**Task details**
For every line below that includes the word "zeros", add one; report the final number and nothing else.

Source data
• • • • •
(* ===== verification/Sha256.v ===== *)
(** Go's [crypto/sha256], executable: the digests several components pin, compare
    and print. *)

From S2P Require Import Prelude.

Definition word (n : Z) : Z := n mod 2 ^ 32.
Definition rotr (n : Z) (k : Z) : Z := Z.lor (Z.shiftr n k) (word (Z.shiftl n (32 - k))).
Definition not32 (n : Z) : Z := Z.lxor n 0xFFFFFFFF.

(** The constants, as FIPS 180-4 defines them: the first 32 bits of the fractional
    parts of the cube roots of the first 64 primes, and of the square roots of the
    first 8. *)
Definition prime (p : Z) : bool :=
  forallb (fun d => negb (p mod d =? 0)) (map Z.of_nat (seq 2 (Z.to_nat (Z.sqrt p) - 1))).

Definition primes : list Z := List.filter prime (map Z.of_nat (seq 2 310)).

(** The integer cube root of [n], found bit by bit from bit [k - 1] down. *)
Fixpoint cbrt (k : nat) (n r : Z) : Z :=
  match k with
  | O => r
  | S k => let r' := r + 2 ^ Z.of_nat k in cbrt k n (if r' ^ 3 <=? n then r' else r)
  end.

Definition round_constants : list Z := Eval vm_compute in
  map (fun p => word (cbrt 40 (p * 2 ^ 96) 0)) primes.

Definition initial_state : list Z := Eval vm_compute in
  map (fun p => word (Z.sqrt (p * 2 ^ 64))) (take 8 primes).

(** Four bytes, most significant first. *)
Definition be32 (n : Z) : bytes :=
  [Z.shiftr n 24; Z.shiftr n 16 mod 256; Z.shiftr n 8 mod 256; n mod 256].

Fixpoint words_of (n : nat) (s : bytes) : list Z :=
  match n, s with
  | S n, a :: b :: c :: d :: rest => (a * 2 ^ 24 + b * 2 ^ 16 + c * 2 ^ 8 + d) :: words_of n rest
  | _, _ => []
  end.

(** The message schedule, newest word first. *)
Fixpoint schedule (n : nat) (w : list Z) : list Z :=
  match n with
  | O => w
  | S n =>
      let x15 := nth 14 w 0 in
      let x2 := nth 1 w 0 in
      let s0 := Z.lxor (Z.lxor (rotr x15 7) (rotr x15 18)) (Z.shiftr x15 3) in
      let s1 := Z.lxor (Z.lxor (rotr x2 17) (rotr x2 19)) (Z.shiftr x2 10) in
      schedule n (word (nth 15 w 0 + s0 + nth 6 w 0 + s1) :: w)
  end.

Definition sha_round (st : list Z) (kw : Z * Z) : list Z :=
  match st with
  | [a; b; c; d; e; f; g; h] =>
      let s1 := Z.lxor (Z.lxor (rotr e 6) (rotr e 11)) (rotr e 25) in
      let ch := Z.lxor (Z.land e f) (Z.land (not32 e) g) in
      let t1 := h + s1 + ch + fst kw + snd kw in
      let s0 := Z.lxor (Z.lxor (rotr a 2) (rotr a 13)) (rotr a 22) in
      let maj := Z.lxor (Z.lxor (Z.land a b) (Z.land a c)) (Z.land b c) in
      [word (t1 + s0 + maj); a; b; c; word (d + t1); e; f; g]
  | _ => st
  end.

Definition compress (st : list Z) (block : bytes) : list Z :=
  let w := rev (schedule 48 (rev (words_of 16 block))) in
  let out := fold_left sha_round (combine round_constants w) st in
  map (fun p => word (fst p + snd p)) (combine st out).

Fixpoint blocks (n : nat) (st : list Z) (s : bytes) : list Z :=
  match n with
  | O => st
  | S n => blocks n (compress st (take 64 s)) (drop 64 s)
  end.

(** [sha256.Sum256]: the padded message has a whole number of blocks. *)
Definition Sum256 (s : bytes) : bytes :=
  let n := zlen s in
  let zeros := Z.to_nat ((55 - n) mod 64) in
  let padded := s ++ [0x80] ++ repeat 0 zeros ++ be32 (Z.shiftr (8 * n) 32) ++ be32 (word (8 * n)) in
  concat (map be32 (blocks (length padded / 64) initial_state padded)).

Definition hex_digit (n : Z) : Z := if n <? 10 then 0x30 + n else 0x57 + n.

(** [hex.EncodeToString] *)
Definition hex (s : bytes) : bytes := concat (map (fun b => [hex_digit (b / 16 mod 16); hex_digit (b mod 16)]) s).

Lemma concat_map_length {A} (f : A -> bytes) k l :
  (forall x, x ∈ l -> length (f x) = k) -> length (concat (map f l)) = (k * length l)%nat.
Proof.
  intros H. induction l as [|x l IH]; [cbn; lia|]. cbn [map concat length].
  rewrite length_app, H by left. rewrite IH by (intros; apply H; by right). lia.
Qed.

Lemma sha_round_length st kw : length st = 8%nat -> length (sha_round st kw) = 8%nat.
Proof. do 9 (destruct st as [|? st]; try done). Qed.

Lemma blocks_length n : forall st s, length st = 8%nat -> length (blocks n st s) = 8%nat.
Proof.
  induction n as [|n IH]; intros st s H; [done|]. cbn [blocks]. apply IH. unfold compress.
  rewrite length_map, length_combine.
  assert (forall l st, length st = 8%nat -> length (fold_left sha_round l st) = 8%nat) as H8; [|by rewrite (H8 _ _ H), H].
  induction l as [|x l IHl]; intros st0 H0; [done|]. cbn [fold_left]. apply IHl. by apply sha_round_length.
Qed.

(** A digest has 32 bytes. *)
Lemma Sum256_length s : length (Sum256 s) = 32%nat.
Proof. unfold Sum256. rewrite (concat_map_length _ 4) by done. by rewrite blocks_length. Qed.

(** The published digests of two messages, one of them of two blocks. *)
Example sha256_abc : hex (Sum256 (bs "abc")) = bs "ba7816bf8f01cfea414140de5dae2223b00361a396177a9cb410ff61f20015ad".
Proof. vm_compute. reflexivity. Qed.

Example sha256_two_blocks :
  hex (Sum256 (bs "abcdbcdecdefdefgefghfghighijhijkijkljklmklmnlmnomnopnopq"))
  = bs "248d6a61d20638b8e5c026930c3e6039a33ce45964ff2167f6ecedd419db06c1".
Proof. vm_compute. reflexivity. Qed.
(** A repeated message field can hold nil. *)
Record NetworkPolicyV2 := {
  unknown : bytes;
  Mode : Z;
  Permissions : list (option NetworkPermissionV2);
  MaximumConnections : Z;
  MaximumBytesPerSecond : Z;
}.

(** [strings.Compare] *)
Fixpoint bytes_compare (a b : bytes) : Z :=
  match a, b with
  | [], [] => 0
  | [], _ => -1
  | _, [] => 1
  | x :: a, y :: b => if x <? y then -1 else if y <? x then 1 else bytes_compare a b
  end.

Definition compareWirePermissionV2 (a b : NetworkPermissionV2) : Z :=
  let c := bytes_compare (Hostname a) (Hostname b) in
  if negb (c =? 0) then c
  else if Port a <? Port b then -1
  else if Port a >? Port b then 1
  else if Transport a <? Transport b then -1
  else if Transport a >? Transport b then 1
  else 0.

Section validate.
Context `{PB : RunnerProto}.

Definition permission_ok (p : NetworkPermissionV2) : bool :=
  (zlen (punknown p) =? 0) && hostname (Hostname p) && (Port p <=? 65535) && negb (blockedPort (Port p))
  && ((Transport p =? NETWORK_TRANSPORT_V2_TCP) || (Transport p =? NETWORK_TRANSPORT_V2_UDP)).
Definition apply (job_id : bytes) (ctx : context) (program : bytes) (k : routeChangeKind) : M W (option routeError) :=
  let! t := reads now in
  let bounded := WithTimeout ctx t routeOperationTimeout in
  let! err := Apply route bounded {| cjob := job_id; program := program; kind := k |} in
  let! t := reads now in
  ret (match Err bounded t, err with
       | Some _, _ => Some (Actuation actuationCommandCancelled)
       | None, Some (Diagnostic s) => Some (Actuation s)
       | None, Some OtherError => Some ErrActuation
       | None, None => None
       end).

Definition errors_of {A} (e : option A) : list A := match e with Some x => [x] | None => [] end.

(** The errors are joined; none is success. *)
Definition withdrawLocked (s : RouteSession) : M W (RouteSession * list routeError) :=
  let s := set_session s (srules s) (WorkloadDNS.Withdraw (sview s)) true (disconnected s) (removed s) (stopped s) in
  let! err := match Withdraw (srules s) with
              | inr e => ret (Some (Net e))
              | inl program => apply (sjob s) None program routeWithdraw
              end in
  if disconnected s then ret (s, errors_of err)
  else
    let! t := reads now in
    let! severed := Disconnect route (WithTimeout None t routeOperationTimeout) in
    ret (if severed
         then (set_session s (srules s) (sview s) true true (removed s) (stopped s), errors_of err)
         else (s, errors_of err ++ [ErrActuation])).

(** Without a session only when nothing was attempted. *)
Definition StartRoute (ctx : context) (job_id : bytes) (bindings : list Binding) : M W (option RouteSession * list routeError) :=
  let! t := reads now in
  if negb (bool_decide (Err ctx t = None)) || negb (bool_decide (rjob route = job_id)) then ret (None, [Net ErrPolicy])
  else
    match CompileFirewallWithDNS job_id bindings t with
    | inr e => ret (None, [Net e])
    | inl rs =>
        match WorkloadDNS.NewWorkloadDNS job_id bindings t with
        | inr e => ret (None, [Net e])
        | inl v =>
            let s := {| sjob := job_id; srules := rs; sview := v; withdrawn := false; disconnected := false; removed := false;
                        sctx := ctx; stopped := false |} in
            let! err := apply job_id ctx (install rs) routeInstall in
            let! t := reads now in
            let err := match err with
                       | Some e => Some e
                       | None => if negb (bool_decide (Err ctx t = None)) || negb (t <? fexpires rs) then Some (Net ErrExpired) else None
                       end in
            match err with
            | None => ret (Some s, [])
            | Some e =>
                let! (s, errs) := withdrawLocked s in
                ret (Some s, e :: errs)
            end
        end
    end.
• • • • •
**Exercise answer**
2